I bite my lip, unsure how to respond, but his steady gaze leaves no room for argument.

“Got it,” I sigh.

“Good,” he nods. “Now, let’s get you back to your room. It’s midnight. You should be sleeping.”

Not wanting to seem ungrateful, I stand and follow him down the hallway. I’d spent most of the day holed up in my room, only venturing out a few times to find food and stretch my legs. Spike wasn’t lying when he said people would be in and out all day, but not once did I see him until now.

I don’t know why that bothers me. Why does it leave this hollow ache in my chest?

“In you go, babe,” he says, opening the door to my room. “Get some sleep. Night.”
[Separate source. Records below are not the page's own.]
Lemma callout_reset_fires_once_witness :
  lazybsd_hardclock 64 periodic 9 demo = lazybsd_hardclock 64 periodic 10 demo /\
  exists st1, callout_reset_tick_on 64 7 3 (Some 4%positive) 11 (-1) false demo = Ok (0, st1) /\
    forall st2, hardclocks 64 periodic 4 st1 st2 ->
      firings_of 7 st2 = [{| f_callout := 7; f_func := 4; f_arg := 11; f_due := 3; f_ticks := 4 |}].
Proof.
  split; [by vm_compute|].
  destruct (callout_reset_fires_once 64 periodic fls_log2 fls_log2_spec periodic_ok demo 7 3 4 11
    (-1) false demo_reachable demo_reset_ok (periodic_avoids 7 ltac:(discriminate)))
    as (st1 & Hst1 & Hk).
  exists st1. split; [exact Hst1|]. intros st2 H. exact (proj1 (Hk _ st2 H)).
Defined.

Lemma callout_stop_never_fires_witness :
  exists st1, _callout_stop_safe 7 false false None demo = Ok (-1, st1) /\
    forall k st2, hardclocks 64 periodic k st1 st2 -> firings_of 7 st2 = [].
Proof.
  destruct (callout_stop_never_fires 64 periodic fls_log2 fls_log2_spec periodic_ok demo 7 false
    None demo_reachable (periodic_avoids 7 ltac:(discriminate))) as (st1 & Hst1 & _ & Hk).
  exists st1. split; [exact Hst1|exact Hk].
Defined.

(** Callout 7 is being run by [softclock], with its lock held. *)
Definition demo_exec : cc_exec :=
  {| cc_curr := Some 7%positive; cc_drain := None; cc_cancel := true; cc_waiting := false |}.
Definition demo_running : state := with_exec true (fun _ => demo_exec) demo.

Lemma demo_running_wf : wf demo_running.
Proof.
  apply with_exec_evolves; [|done|done].
  apply (reachable_rest _ _ _ fls_log2_spec periodic_ok _ demo_reachable).
Qed.

Lemma callout_stop_executing_witness :
  exists st1, _callout_stop_safe 7 false true None demo_running = Ok (-1, st1).
Proof.
  apply (callout_stop_executing 64 demo_running 7 true None demo_running_wf);
    [reflexivity|reflexivity|intros H; discriminate H].
Defined.

(** ** The statistics *)

(** The sum of the first [n] entries of a histogram, from [i]. *)
Fixpoint hist_sum (n : nat) (i : Z) (h : gmap Z Z) : Z :=
  match n with O => 0 | S n => hist h i + hist_sum n (i + 1) h end.

Lemma hist_bump i j h : hist (bump i h) j = hist h j + (if decide (i = j) then 1 else 0).
Proof. unfold hist, bump. rewrite lookup_insert. case_decide; [by subst|lia]. Qed.

Lemma hist_sum_bump n i j h :
  hist_sum n i (bump j h) = hist_sum n i h + (if decide (i <= j < i + Z.of_nat n) then 1 else 0).
Proof.
  revert i. induction n as [|n IH]; intros i; cbn [hist_sum]; [rewrite decide_False by lia; lia|].
  rewrite hist_bump, IH. repeat case_decide; lia.
Qed.

Lemma hist_sum_empty n i : hist_sum n i ∅ = 0.
Proof. revert i. induction n as [|n IH]; intros i; simpl; [done|]. by rewrite IH. Qed.

(** The lines of the distribution account for the entries of the histogram. *)
Definition lines_total (l : list (Z * Z * Z)) : Z := foldr (fun x t => x.1.2 + t) 0 l.

Lemma stat_lines_total n i tcum ct : lines_total (stat_lines n i tcum ct) = hist_sum n i ct.
Proof.
  revert i tcum. induction n as [|n IH]; intros i tcum; [done|]. simpl.
  destruct (Z.eqb_spec (hist ct i) 0) as [->|]; simpl; by rewrite IH.
Qed.

Lemma concat_in {A} (l : list (list A)) x : x ∈ concat l <-> exists i k, l !! i = Some k /\ x ∈ k.
Proof.
  rewrite list_elem_of_In, in_concat. split.
  - intros (k & Hk%list_elem_of_In & Hx%list_elem_of_In).
    apply list_elem_of_lookup in Hk as [i Hi]. eauto.
  - intros (i & k & Hi & Hx). exists k. rewrite <- !list_elem_of_In. split; [|done].
    by eapply list_elem_of_lookup_2.
Qed.

Section StatProofs.
  Context (fls flsl : Z -> Z) (hz : Z).
  Context (flsl_ok : flsl 0 = 0 /\ forall n, 0 < n < 2 ^ 63 -> flsl n = Z.log2 n + 1).

Lemma flssbt_range tick : 0 <= tick < 2 ^ 31 -> 0 <= flssbt flsl tick < 64.
Proof.
  intros Ht. destruct flsl_ok as [H0 Hf]. unfold flssbt.
  change (2 ^ 31) with 2147483648 in Ht.
  rewrite u64_id by (unfold in_u64; lia). rewrite Z.shiftr_div_pow2 by lia.
  change (2 ^ 1) with 2. pose proof (Z.div_pos tick 2). pose proof (Z.div_le_upper_bound tick 2 tick).
  rewrite i64_id by (unfold in_i64; lia).
  destruct (Z.eq_dec tick 0) as [->|]; [change (0 + 0 / 2) with 0; rewrite H0; lia|].
  rewrite Hf by lia. pose proof (Z.log2_nonneg (tick + tick / 2)).
  assert (Z.log2 (tick + tick / 2) < 33) by (apply Z.log2_lt_pow2; lia). lia.
Qed.

Lemma stat_callouts_spec now (time : ptr -> Z) l : forall s,
  let s' := foldl (fun s c => stat_callout flsl hz now (time c) s) s l in
  s_count s' = s_count s /\ s_maxc s' = s_maxc s /\
  hist_sum 64 0 (s_ct s') = hist_sum 64 0 (s_ct s) + Z.of_nat (length l).
Proof.
  induction l as [|c l IH]; intros s; cbn [foldl length]; [lia|].
  destruct (IH (stat_callout flsl hz now (time c) s)) as (-> & -> & ->).
  split_and!; [done..|]. cbn [s_ct stat_callout].
  rewrite hist_sum_bump. pose proof (i32_range (time c - now)) as Hr. unfold in_i32 in Hr.
  rewrite decide_True; [lia|]. change (0 + Z.of_nat 64) with 64. apply flssbt_range.
  change (2 ^ 31) with 2147483648.
  destruct (Z.ltb_spec (i32 (time c - now)) 0); lia.
Qed.

Lemma stat_buckets_spec st w : forall s,
  let s' := foldl (stat_bucket fls flsl hz st) s w in
  s_count s' = s_count s + Z.of_nat (length (concat w)) /\
  hist_sum 64 0 (s_ct s') = hist_sum 64 0 (s_ct s) + Z.of_nat (length (concat w)) /\
  s_maxc s <= s_maxc s' /\ forall l, l ∈ w -> Z.of_nat (length l) <= s_maxc s'.
Proof.
  induction w as [|l w IH]; intros s; cbn [foldl concat]; [set_solver by lia|].
  destruct (stat_callouts_spec (ticks st) (fun c => c_time (co_get st c)) l s) as (Hc & Hm & Hh).
  destruct (IH (stat_bucket fls flsl hz st s l)) as (-> & -> & Hm1 & Hm2).
  cbn [stat_bucket s_count s_maxc s_ct] in *. rewrite Hc, Hm, Hh, length_app in *.
  destruct (Z.ltb_spec (s_maxc s) (Z.of_nat (length l))); split_and!; try lia;
    intros l' [->|]%elem_of_cons; auto; lia.
Qed.

(** The callouts of the wheel are the pending ones, each once. *)
Lemma wheel_pending st : wf st ->
  NoDup (concat (cc_callwheel st)) /\ forall c, c ∈ concat (cc_callwheel st) <-> pending st c = true.
Proof.
  intros Hwf. split.
  - assert (forall w n, (forall i l, w !! i = Some l -> cc_callwheel st !! (n + i)%nat = Some l) ->
      NoDup (concat w)) as H.
    { induction w as [|l w IH]; intros n Hw; [constructor|]. cbn [concat].
      apply NoDup_app. split_and!.
      - apply (wf_bucket st Hwf (n + 0)). by apply (Hw O).
      - intros c Hc (i & l' & Hl' & Hc')%concat_in.
        apply (wf_bucket st Hwf (n + 0) l) in Hc as [_ Hb1]; [|by apply (Hw O)].
        apply (wf_bucket st Hwf (n + S i) l') in Hc' as [_ Hb2]; [|by apply Hw]. lia.
      - apply (IH (S n)). intros i l' Hl'. rewrite Nat.add_succ_comm. by apply Hw. }
    by apply (H _ O).
  - intros c. rewrite concat_in. split.
    + intros (i & l & Hl & Hc). by apply (wf_bucket st Hwf i l Hl) in Hc as [? _].
    + intros Hp. eexists _, _. split; [apply (wf_lookup st (c_time (co_get st c)) Hwf)|].
      by apply wf_bucket_in.
Qed.

(** Writing [kern.callout_stat] reports the pending callouts: the count is their
    number, the lines of the distribution add up to it and no bucket is longer
    than the maximum; but with no callout pending, the average [st / count]
    divides by zero. *)
Theorem callout_stat_spec st error newptr : wf st ->
  exists l, NoDup l /\ (forall c, c ∈ l <-> pending st c = true) /\
    match sysctl_kern_callout_stat fls flsl hz error newptr st with
    | Ok (e, None) => e = error /\ (error <> 0 \/ newptr = false)
    | Ok (e, Some r) => error = 0 /\ newptr = true /\ e = 0 /\
        r_count r = Z.of_nat (length l) /\ lines_total (r_lines r) = r_count r /\ l <> [] /\
        forall b, b ∈ cc_callwheel st -> Z.of_nat (length b) <= r_maxc r
    | Panic => error = 0 /\ newptr = true /\ l = []
    | Diverge => False
    end.
Proof.
  intros Hwf. exists (concat (cc_callwheel st)). destruct (wheel_pending st Hwf) as [Hnd Hin].
  split; [done|]. split; [done|]. unfold sysctl_kern_callout_stat.
  destruct (Z.eqb_spec error 0) as [->|]; cbn [negb orb]; [|auto].
  destruct newptr; cbn [negb]; [|auto]. cbv zeta.
  destruct (stat_buckets_spec st (cc_callwheel st) stat0) as (Hc & Hh & _ & Hm).
  fold (stat_wheel fls flsl hz st) in *. change (s_ct stat0) with (∅ : gmap Z Z) in Hh.
  change (s_count stat0) with 0 in Hc. rewrite hist_sum_empty in Hh.
  destruct (Z.eqb_spec (s_count (stat_wheel fls flsl hz st)) 0) as [Hz|Hz].
  - split_and!; [done..|]. apply length_zero_iff_nil. lia.
  - cbn [r_count r_lines r_maxc]. rewrite stat_lines_total, Hc, Hh. split_and!; try done.
    intros Hnil. rewrite Hnil in Hc. change (length []) with O in Hc. lia.
Qed.
End StatProofs.

Lemma flsl_log2_spec : fls_log2 0 = 0 /\ forall n, 0 < n < 2 ^ 63 -> fls_log2 n = Z.log2 n + 1.
Proof.
  split; [done|]. intros n Hn. unfold fls_log2. by rewrite (proj2 (Z.leb_gt n 0)) by lia.
Qed.

Lemma callout_stat_spec_witness :
  sysctl_kern_callout_stat fls_log2 fls_log2 100 0 true demo =
    Ok (0, Some {| r_count := 1; r_medc := 0; r_medt := 0; r_avg_ms := 20; r_maxt := 2;
                   r_maxc := 1; r_lines := [(2, 1, 1)] |}) /\
  exists l, NoDup l /\ forall c, c ∈ l <-> pending demo c = true.
Proof.
  split; [by vm_compute|].
  destruct (callout_stat_spec fls_log2 fls_log2 100
    flsl_log2_spec demo 0 true) as (l & Hnd & Hl & _).
  { apply (reachable_rest _ _ _ fls_log2_spec periodic_ok _ demo_reachable). }
  exists l. split; assumption.
Defined.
And just like that, he’s gone.

I’m alone. Again.

I lean against the closed door, letting out a shaky breath. I tell myself not to compare this to my life with Chuck, but it’s impossible not to. He did this kind of thing all the time. Sent me away, told me to go home when I brought him lunch, and made excuses about why I couldn’t come to his work parties.

Not that it mattered much in the end. Chuck and I hadn’t so much as shared a room since I got pregnant. Five years together, and it never really felt like we were together. I was just something convenient, someone he could use when he needed and hurt when he wanted.

The truth is, I don’t think I ever loved him. I think I was just desperate. Desperate to feel wanted, even for a moment. Someone like me, someone big, someone who doesn’t turn heads, grabs onto that feeling, and clings tight, too afraid we’ll never feel it again.

But when Spike shut the door and walked away, it hit harder than I expected.

Why doesn’t anyone ever want me around?